## Stored data:
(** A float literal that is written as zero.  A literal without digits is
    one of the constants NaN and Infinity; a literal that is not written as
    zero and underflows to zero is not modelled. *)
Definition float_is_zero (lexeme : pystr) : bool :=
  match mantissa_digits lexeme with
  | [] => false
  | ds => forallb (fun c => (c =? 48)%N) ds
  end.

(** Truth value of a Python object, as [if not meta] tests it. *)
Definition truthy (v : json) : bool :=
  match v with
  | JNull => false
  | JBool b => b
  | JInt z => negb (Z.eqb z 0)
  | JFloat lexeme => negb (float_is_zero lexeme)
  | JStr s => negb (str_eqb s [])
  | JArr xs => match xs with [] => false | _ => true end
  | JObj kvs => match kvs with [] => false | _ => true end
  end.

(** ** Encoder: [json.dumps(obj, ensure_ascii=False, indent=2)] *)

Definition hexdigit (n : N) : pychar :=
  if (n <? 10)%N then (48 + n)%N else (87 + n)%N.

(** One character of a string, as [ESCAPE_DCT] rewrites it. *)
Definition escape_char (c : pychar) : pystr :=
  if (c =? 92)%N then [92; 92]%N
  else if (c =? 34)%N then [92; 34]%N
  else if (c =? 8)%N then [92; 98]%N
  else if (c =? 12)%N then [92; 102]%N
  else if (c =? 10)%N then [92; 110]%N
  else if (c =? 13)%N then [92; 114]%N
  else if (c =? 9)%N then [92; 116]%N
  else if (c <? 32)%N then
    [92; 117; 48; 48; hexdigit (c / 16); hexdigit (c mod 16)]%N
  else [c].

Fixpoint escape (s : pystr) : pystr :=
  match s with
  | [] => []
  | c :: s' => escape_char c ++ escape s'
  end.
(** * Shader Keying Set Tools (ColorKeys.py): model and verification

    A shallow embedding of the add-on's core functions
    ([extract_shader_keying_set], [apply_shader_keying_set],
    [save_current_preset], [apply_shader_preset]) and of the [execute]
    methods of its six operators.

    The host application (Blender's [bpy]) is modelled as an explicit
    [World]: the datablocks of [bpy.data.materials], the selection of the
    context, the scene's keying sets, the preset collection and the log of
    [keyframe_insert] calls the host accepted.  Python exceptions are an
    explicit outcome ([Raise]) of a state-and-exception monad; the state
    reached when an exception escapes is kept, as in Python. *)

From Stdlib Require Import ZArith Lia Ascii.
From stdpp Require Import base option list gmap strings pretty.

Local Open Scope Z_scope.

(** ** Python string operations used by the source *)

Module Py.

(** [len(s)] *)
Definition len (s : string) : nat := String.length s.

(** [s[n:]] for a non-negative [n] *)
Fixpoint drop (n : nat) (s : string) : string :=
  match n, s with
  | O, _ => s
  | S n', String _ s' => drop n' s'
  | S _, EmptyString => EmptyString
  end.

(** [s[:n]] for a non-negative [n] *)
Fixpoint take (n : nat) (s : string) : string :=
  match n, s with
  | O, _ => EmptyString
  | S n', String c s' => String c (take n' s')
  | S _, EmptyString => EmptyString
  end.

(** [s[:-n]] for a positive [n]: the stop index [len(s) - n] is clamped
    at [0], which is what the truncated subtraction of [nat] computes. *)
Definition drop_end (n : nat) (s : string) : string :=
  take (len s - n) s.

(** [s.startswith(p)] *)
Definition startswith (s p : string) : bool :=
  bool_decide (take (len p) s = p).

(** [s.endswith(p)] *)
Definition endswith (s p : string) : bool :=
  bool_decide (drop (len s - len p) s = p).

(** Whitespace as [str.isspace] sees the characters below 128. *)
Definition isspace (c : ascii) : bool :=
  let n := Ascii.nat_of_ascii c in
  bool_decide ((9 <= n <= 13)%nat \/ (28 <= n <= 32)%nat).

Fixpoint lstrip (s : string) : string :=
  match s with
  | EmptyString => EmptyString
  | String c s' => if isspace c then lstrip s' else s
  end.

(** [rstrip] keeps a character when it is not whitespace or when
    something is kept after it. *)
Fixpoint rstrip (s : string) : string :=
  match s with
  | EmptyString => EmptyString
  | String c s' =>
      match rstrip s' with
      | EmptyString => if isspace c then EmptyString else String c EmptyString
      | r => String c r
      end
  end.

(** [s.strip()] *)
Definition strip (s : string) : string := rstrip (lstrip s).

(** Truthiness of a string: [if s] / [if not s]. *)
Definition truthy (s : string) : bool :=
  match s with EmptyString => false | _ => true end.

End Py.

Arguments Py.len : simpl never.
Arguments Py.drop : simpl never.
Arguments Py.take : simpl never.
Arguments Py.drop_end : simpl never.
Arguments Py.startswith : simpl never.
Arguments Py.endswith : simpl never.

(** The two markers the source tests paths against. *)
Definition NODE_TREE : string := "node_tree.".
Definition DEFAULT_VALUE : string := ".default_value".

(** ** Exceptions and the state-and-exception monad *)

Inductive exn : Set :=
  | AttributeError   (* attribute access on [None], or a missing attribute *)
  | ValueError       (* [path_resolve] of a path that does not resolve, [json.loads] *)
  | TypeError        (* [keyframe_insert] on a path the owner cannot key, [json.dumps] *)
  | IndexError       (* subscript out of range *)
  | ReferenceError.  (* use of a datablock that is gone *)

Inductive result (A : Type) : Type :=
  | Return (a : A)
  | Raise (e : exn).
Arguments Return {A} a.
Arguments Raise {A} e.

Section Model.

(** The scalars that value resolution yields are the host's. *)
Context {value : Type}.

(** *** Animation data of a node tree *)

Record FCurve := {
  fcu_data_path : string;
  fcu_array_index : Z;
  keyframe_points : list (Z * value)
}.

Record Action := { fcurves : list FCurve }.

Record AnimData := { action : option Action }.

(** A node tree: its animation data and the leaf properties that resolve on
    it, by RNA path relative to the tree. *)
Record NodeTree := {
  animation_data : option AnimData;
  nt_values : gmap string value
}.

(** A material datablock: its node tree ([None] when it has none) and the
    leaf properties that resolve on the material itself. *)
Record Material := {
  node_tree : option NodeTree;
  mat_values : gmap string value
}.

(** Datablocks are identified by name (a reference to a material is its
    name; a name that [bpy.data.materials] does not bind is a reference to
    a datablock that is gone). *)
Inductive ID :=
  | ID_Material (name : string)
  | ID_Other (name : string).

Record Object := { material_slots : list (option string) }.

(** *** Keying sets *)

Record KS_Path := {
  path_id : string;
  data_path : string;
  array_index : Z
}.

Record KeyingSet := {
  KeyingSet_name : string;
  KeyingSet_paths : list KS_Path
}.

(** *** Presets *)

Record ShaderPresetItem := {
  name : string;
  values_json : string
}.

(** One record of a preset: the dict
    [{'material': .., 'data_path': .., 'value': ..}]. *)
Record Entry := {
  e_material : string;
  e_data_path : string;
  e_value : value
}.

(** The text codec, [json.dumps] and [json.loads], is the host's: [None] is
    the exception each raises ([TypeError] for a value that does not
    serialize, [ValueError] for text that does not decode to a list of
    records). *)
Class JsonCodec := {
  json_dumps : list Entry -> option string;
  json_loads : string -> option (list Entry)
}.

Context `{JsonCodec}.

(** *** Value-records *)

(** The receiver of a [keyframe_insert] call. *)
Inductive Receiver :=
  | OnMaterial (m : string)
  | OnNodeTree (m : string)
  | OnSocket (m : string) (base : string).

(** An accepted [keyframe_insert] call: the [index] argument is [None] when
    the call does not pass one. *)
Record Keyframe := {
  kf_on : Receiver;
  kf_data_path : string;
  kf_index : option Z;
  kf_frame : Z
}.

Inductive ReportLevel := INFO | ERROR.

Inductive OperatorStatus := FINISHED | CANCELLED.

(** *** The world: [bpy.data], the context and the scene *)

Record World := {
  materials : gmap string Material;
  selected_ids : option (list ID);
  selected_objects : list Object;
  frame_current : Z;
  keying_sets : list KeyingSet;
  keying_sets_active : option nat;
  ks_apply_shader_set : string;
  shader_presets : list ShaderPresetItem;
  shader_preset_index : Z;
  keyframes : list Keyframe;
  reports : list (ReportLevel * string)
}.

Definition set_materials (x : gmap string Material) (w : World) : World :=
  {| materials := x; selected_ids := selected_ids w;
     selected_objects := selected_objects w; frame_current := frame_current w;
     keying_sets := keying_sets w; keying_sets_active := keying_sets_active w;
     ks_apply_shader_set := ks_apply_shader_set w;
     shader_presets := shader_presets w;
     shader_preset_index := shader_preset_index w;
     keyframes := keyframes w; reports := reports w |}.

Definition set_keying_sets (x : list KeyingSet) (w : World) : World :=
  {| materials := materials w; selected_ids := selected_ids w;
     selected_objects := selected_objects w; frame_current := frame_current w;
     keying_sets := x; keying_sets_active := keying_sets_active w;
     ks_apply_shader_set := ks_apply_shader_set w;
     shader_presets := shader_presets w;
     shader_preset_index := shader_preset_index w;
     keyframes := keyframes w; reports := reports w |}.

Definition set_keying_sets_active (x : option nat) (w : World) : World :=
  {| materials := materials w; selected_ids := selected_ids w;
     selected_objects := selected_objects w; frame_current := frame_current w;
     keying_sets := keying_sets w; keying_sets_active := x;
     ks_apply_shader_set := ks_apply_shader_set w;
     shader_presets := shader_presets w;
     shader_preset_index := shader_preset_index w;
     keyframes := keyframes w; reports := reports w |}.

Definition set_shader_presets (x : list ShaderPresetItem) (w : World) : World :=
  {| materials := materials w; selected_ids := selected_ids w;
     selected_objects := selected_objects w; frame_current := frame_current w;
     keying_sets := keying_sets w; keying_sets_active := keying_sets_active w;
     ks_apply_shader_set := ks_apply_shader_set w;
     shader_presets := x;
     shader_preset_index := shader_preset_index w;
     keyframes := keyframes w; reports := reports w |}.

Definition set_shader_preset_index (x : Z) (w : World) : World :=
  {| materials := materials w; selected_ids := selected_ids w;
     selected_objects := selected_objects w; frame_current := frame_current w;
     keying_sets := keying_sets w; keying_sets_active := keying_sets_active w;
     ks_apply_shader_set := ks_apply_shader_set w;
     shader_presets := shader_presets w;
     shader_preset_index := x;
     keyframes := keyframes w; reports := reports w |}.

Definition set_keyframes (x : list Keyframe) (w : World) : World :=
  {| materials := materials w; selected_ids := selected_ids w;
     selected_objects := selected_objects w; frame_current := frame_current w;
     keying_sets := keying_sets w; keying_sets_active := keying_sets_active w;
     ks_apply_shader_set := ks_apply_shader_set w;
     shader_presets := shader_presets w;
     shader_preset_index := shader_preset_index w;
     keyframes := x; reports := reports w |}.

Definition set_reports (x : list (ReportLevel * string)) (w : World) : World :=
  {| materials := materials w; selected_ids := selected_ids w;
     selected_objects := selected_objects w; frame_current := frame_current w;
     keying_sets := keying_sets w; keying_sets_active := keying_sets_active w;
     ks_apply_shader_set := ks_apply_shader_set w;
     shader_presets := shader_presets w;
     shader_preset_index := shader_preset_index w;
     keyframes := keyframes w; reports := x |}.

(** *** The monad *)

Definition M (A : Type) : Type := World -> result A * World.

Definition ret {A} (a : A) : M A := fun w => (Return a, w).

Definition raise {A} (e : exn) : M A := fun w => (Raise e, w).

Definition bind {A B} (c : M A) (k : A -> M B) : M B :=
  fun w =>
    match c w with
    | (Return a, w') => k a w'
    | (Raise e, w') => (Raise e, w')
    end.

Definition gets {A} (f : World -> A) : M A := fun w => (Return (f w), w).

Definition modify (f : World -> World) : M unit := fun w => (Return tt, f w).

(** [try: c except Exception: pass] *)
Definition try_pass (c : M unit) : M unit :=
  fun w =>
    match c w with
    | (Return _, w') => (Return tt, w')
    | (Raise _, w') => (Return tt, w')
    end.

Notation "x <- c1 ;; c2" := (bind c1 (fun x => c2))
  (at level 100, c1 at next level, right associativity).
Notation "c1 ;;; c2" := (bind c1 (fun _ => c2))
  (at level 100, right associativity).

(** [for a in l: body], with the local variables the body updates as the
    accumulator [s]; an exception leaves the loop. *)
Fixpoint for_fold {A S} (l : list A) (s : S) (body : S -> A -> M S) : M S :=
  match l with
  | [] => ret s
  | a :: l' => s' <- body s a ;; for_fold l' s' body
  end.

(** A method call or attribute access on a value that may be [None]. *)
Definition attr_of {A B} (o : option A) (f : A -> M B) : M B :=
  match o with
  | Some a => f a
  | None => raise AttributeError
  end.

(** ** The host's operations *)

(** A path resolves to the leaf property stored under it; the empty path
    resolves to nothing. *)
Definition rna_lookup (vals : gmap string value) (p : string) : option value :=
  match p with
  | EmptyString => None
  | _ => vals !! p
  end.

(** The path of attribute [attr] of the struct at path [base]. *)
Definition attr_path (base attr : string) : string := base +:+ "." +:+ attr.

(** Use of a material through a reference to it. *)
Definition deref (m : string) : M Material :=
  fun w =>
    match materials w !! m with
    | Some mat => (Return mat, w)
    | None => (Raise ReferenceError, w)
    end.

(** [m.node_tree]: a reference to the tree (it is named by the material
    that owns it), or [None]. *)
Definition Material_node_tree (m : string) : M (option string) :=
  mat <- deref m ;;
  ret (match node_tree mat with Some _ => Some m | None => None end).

## WORK ORDER:
Of the entries above, transcribe exactly those lines that fall between the line containing "Fixpoint take (n" and the line containing "(** [s[:-n]] for", together with those two lines.

## RESPONSE TO THIS EXERCISE:
Fixpoint take (n : nat) (s : string) : string :=
  match n, s with
  | O, _ => EmptyString
  | S n', String c s' => String c (take n' s')
  | S _, EmptyString => EmptyString
  end.

(** [s[:-n]] for a positive [n]: the stop index [len(s) - n] is clamped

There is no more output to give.